Work task - From the data underneath, reproduce exactly the stretch that begins at the line with "work2 work1 z w" and ends after the line with "assert (Hlen4 : length h4 = length h)".

Material provided -
(** A zero on the diagonal is always refused, and nothing is written. *)
Lemma solve_triangular_singular h (R : ndarray2 F) b t cf ov :
  zero_on_diagonal R = true ->
  exists e, solve_triangular R b t cf ov h = (Raise e, h).
Proof.
  intros Hdiag. unfold solve_triangular, bind, read.
  destruct (h !! b) as [x|]; [|eauto].
  destruct (cf && negb (all_finite_mat R && all_finite_vec x)); [eauto|].
  destruct (negb (nrows R =? ncols R)); [eauto|].
  destruct (negb (nrows R =? length x)); [eauto|].
  rewrite Hdiag. eauto.
Qed.

Lemma solve_triangular_singular_LinAlgError h (R : ndarray2 F) b t cf ov x :
  zero_on_diagonal R = true ->
  h !! b = Some x ->
  (cf = true -> all_finite_mat R && all_finite_vec x = true) ->
  nrows R = ncols R -> nrows R = length x ->
  solve_triangular R b t cf ov h = (Raise LinAlgError, h).
Proof.
  intros Hdiag Hb Hfin Hsq Hlen. unfold solve_triangular.
  rewrite (bind_ok _ _ _ _ _ (read_ok _ _ _ Hb)).
  replace (cf && negb (all_finite_mat R && all_finite_vec x)) with false.
  2:{ destruct cf; [rewrite Hfin by reflexivity|]; reflexivity. }
  rewrite <- Hsq, <- Hlen, Nat.eqb_refl, Hdiag. reflexivity.
Qed.


Lemma zero_on_diagonal_false (R : ndarray2 F) :
  nonsingular_diag R -> zero_on_diagonal R = false.
Proof.
  intros Hdiag. unfold zero_on_diagonal.
  destruct (existsb _ _) eqn:Hex; [|reflexivity].
  apply existsb_exists in Hex as (i & Hin & Hz).
  apply in_seq in Hin. rewrite Hdiag in Hz by lia. discriminate.
Qed.

Lemma zero_on_diagonal_false_inv (R : ndarray2 F) :
  zero_on_diagonal R = false -> nonsingular_diag R.
Proof.
  intros Hex i Hi. unfold zero_on_diagonal in Hex.
  destruct (is_zero (entry R i i)) eqn:Hz; [|reflexivity].
  assert (existsb (fun i => is_zero (entry R i i)) (seq 0 (nrows R)) = true).
  { apply existsb_exists. exists i. split; [apply in_seq; lia | exact Hz]. }
  congruence.
Qed.

Lemma zero_on_diagonal_true (R : ndarray2 F) (i : nat) :
  i < nrows R -> is_zero (entry R i i) = true -> zero_on_diagonal R = true.
Proof.
  intros Hi Hz. apply existsb_exists. exists i.
  split; [apply in_seq; lia | exact Hz].
Qed.

End Exec.

(** ** The operators *)

Section Operators.
Context {F : Type} `{Scalar F}.

Implicit Types (h : heap F) (r : ref) (x : list F) (A R N : ndarray2 F).

Lemma scratch_insert h work k buf :
  scratch h work k -> length buf = k -> scratch (<[work := buf]> h) work k.
Proof.
  intros (old & Hw & _) Hlen. exists buf. split; [|exact Hlen].
  apply list_lookup_insert_eq. apply lookup_lt_Some in Hw. exact Hw.
Qed.

Lemma scratch_insert_ne h work k r buf :
  scratch h work k -> r <> work -> scratch (<[r := buf]> h) work k.
Proof.
  intros (old & Hw & Hlen) Hne. exists old. split; [|exact Hlen].
  rewrite list_lookup_insert_ne by exact Hne. exact Hw.
Qed.

Lemma scratch_app h work k x : scratch h work k -> scratch (h ++ [x]) work k.
Proof.
  intros (old & Hw & Hlen). exists old. split; [|exact Hlen].
  rewrite lookup_app_l by (apply lookup_lt_Some in Hw; exact Hw). exact Hw.
Qed.

Lemma scratch_lt h work k : scratch h work k -> work < length h.
Proof. intros (old & Hw & _). apply lookup_lt_Some in Hw. exact Hw. Qed.

Lemma lookup_snoc h x : (h ++ [x]) !! length h = Some x.
Proof. apply list_lookup_middle. reflexivity. Qed.

(** The forward closure of [a_times_inv_r] on a well-shaped input. *)
Lemma a_times_inv_r_mv_ok A R work vec h x :
  scratch h work (ncols A) ->
  h !! vec = Some x -> length x = ncols A ->
  accepted R x false ->
  a_times_inv_r_mv A R work vec h
  = (Ok (length h),
     <[work := trsv R NoTrans x]> h ++ [matvec_val A (trsv R NoTrans x)]).
Proof.
  intros Hs Hvec Hx Hacc. pose proof (scratch_lt _ _ _ Hs) as Hlt.
  destruct Hs as (buf & Hw & Hbuf).
  unfold a_times_inv_r_mv.
  rewrite (bind_ok _ _ _ _ _ (np_copyto_ok _ _ _ _ _ Hw Hvec
                                (eq_trans Hx (eq_sym Hbuf)))).
  assert (Hw1 : <[work := x]> h !! work = Some x)
    by (apply list_lookup_insert_eq; exact Hlt).
  rewrite (bind_ok _ _ _ _ _ (solve_triangular_ok _ R work NoTrans false true
                                x Hw1 Hacc)).
  rewrite list_insert_insert_eq.
  assert (Hw2 : <[work := trsv R NoTrans x]> h !! work
                = Some (trsv R NoTrans x))
    by (apply list_lookup_insert_eq; exact Hlt).
  rewrite (matmul_ok _ A work _ Hw2)
    by (rewrite length_trsv; exact Hx).
  rewrite length_insert. reflexivity.
Qed.

(** The adjoint closure of [a_times_inv_r] on a well-shaped input. *)
Lemma a_times_inv_r_rmv_ok A R work vec h x :
  scratch h work (ncols A) ->
  h !! vec = Some x -> length x = nrows A ->
  accepted R (matvec_val (transpose A) x) false ->
  a_times_inv_r_rmv A R work vec h
  = (Ok (length h),
     <[work := matvec_val (transpose A) x]> h
       ++ [trsv R Trans (matvec_val (transpose A) x)]).
Proof.
  intros Hs Hvec Hx Hacc. pose proof (scratch_lt _ _ _ Hs) as Hlt.
  destruct Hs as (buf & Hw & Hbuf).
  unfold a_times_inv_r_rmv.
  rewrite (bind_ok _ _ _ _ _ (np_dot_out_ok _ (transpose A) vec work x buf
                                Hvec Hw Hx Hbuf)).
  assert (Hw1 : <[work := matvec_val (transpose A) x]> h !! work
                = Some (matvec_val (transpose A) x))
    by (apply list_lookup_insert_eq; exact Hlt).
  rewrite (solve_triangular_ok _ R work Trans false false _ Hw1 Hacc).
  rewrite length_insert. reflexivity.
Qed.

(** The closure of [lr_precond_gram] on a well-shaped input. *)
Lemma lr_precond_gram_mv_ok A R work1 work2 vec h x :
  scratch h work1 (ncols A) -> scratch h work2 (nrows A) ->
  work1 <> work2 ->
  h !! vec = Some x -> length x = ncols A ->
  nrows R = ncols R -> nrows R = ncols A -> zero_on_diagonal R = false ->
  exists h',
    lr_precond_gram_mv A R work1 work2 vec h = (Ok (length h), h') /\
    h' !! length h = Some (gram_val A R x) /\
    scratch h' work1 (ncols A) /\ scratch h' work2 (nrows A).
Proof.
  intros Hs1 Hs2 Hne Hvec Hx Hsq Hm Hdiag.
  pose proof (scratch_lt _ _ _ Hs1) as Hlt1.
  pose proof (scratch_lt _ _ _ Hs2) as Hlt2.
  destruct Hs1 as (buf1 & Hw1 & Hbuf1). destruct Hs2 as (buf2 & Hw2 & Hbuf2).
  set (w := trsv R NoTrans x).
  set (z := matvec_val A w).
  set (g := matvec_val (transpose A) z).
  assert (Hacc : forall u, length u = ncols A -> accepted R u false).
  { intros u Hu. repeat split; try assumption; [discriminate | congruence]. }
  unfold lr_precond_gram_mv.
  rewrite (bind_ok _ _ _ _ _ (np_copyto_ok _ _ _ _ _ Hw1 Hvec
                                (eq_trans Hx (eq_sym Hbuf1)))).
  assert (Ha : <[work1 := x]> h !! work1 = Some x)
    by (apply list_lookup_insert_eq; exact Hlt1).
  rewrite (bind_ok _ _ _ _ _ (solve_triangular_ok _ R work1 NoTrans false true
                                x Ha (Hacc x Hx))).
  rewrite list_insert_insert_eq. fold w.
  assert (Hb1 : <[work1 := w]> h !! work1 = Some w)
    by (apply list_lookup_insert_eq; exact Hlt1).
  assert (Hb2 : <[work1 := w]> h !! work2 = Some buf2)
    by (rewrite list_lookup_insert_ne by exact Hne; exact Hw2).
  assert (Hwlen : length w = ncols A)
    by (unfold w; rewrite length_trsv; exact Hx).
  rewrite (bind_ok _ _ _ _ _ (np_dot_out_ok _ A work1 work2 w buf2
                                Hb1 Hb2 Hwlen Hbuf2)).
  fold z. set (h3 := <[work2 := z]> (<[work1 := w]> h)).
  assert (Hc1 : h3 !! work1 = Some w)
    by (unfold h3; rewrite list_lookup_insert_ne by congruence; exact Hb1).
  assert (Hc2 : h3 !! work2 = Some z)
    by (unfold h3; apply list_lookup_insert_eq; rewrite length_insert;
        exact Hlt2).
  assert (Hzlen : length z = nrows A)
    by (unfold z; apply length_matvec_val).
  rewrite (bind_ok _ _ _ _ _ (np_dot_out_ok _ (transpose A) work2 work1 z w
                                Hc2 Hc1 Hzlen Hwlen)).
  fold g. set (h4 := <[work1 := g]> h3).
  assert (Hlen4 : length h4 = length h)
    by (unfold h4, h3; rewrite !length_insert; reflexivity).
  assert (Hd1 : h4 !! work1 = Some g).
  { unfold h4. apply list_lookup_insert_eq. unfold h3.
    rewrite !length_insert. exact Hlt1. }
  assert (Hglen : length g = ncols A)
    by (unfold g; apply length_matvec_val).
  rewrite (bind_ok _ _ _ _ _ (solve_triangular_ok _ R work1 Trans false false
                                g Hd1 (Hacc g Hglen))).
  unfold ret. rewrite Hlen4. eexists. split; [reflexivity|].
  split; [|split].
  - rewrite <- Hlen4. apply lookup_snoc.
  - apply scratch_app. exists g. auto.
  - apply scratch_app. exists z. split; [|exact Hzlen].
    unfold h4. rewrite list_lookup_insert_ne by exact Hne. exact Hc2.
Qed.

(** [op.matvec] and [op.rmatvec] around a successful user function. *)
Lemma matvec_ok (op : LinearOperator F) v h xv r h' yv :
  h !! v = Some xv -> length xv = snd (op_shape op) ->
  matvec_impl op v h = (Ok r, h') ->
  h' !! r = Some yv -> length yv = fst (op_shape op) ->
  matvec op v h = (Ok r, h').
Proof.
  intros Hv Hxv Himpl Hr Hyv. unfold matvec.
  rewrite (bind_ok _ _ _ _ _ (read_ok _ _ _ Hv)).
  rewrite Hxv, Nat.eqb_refl.
  rewrite (bind_ok _ _ _ _ _ Himpl).
  rewrite (bind_ok _ _ _ _ _ (read_ok _ _ _ Hr)).
  rewrite Hyv, Nat.eqb_refl. reflexivity.
Qed.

Exercise output -
  rewrite (bind_ok _ _ _ _ _ (np_dot_out_ok _ (transpose A) work2 work1 z w
                                Hc2 Hc1 Hzlen Hwlen)).
  fold g. set (h4 := <[work1 := g]> h3).
  assert (Hlen4 : length h4 = length h)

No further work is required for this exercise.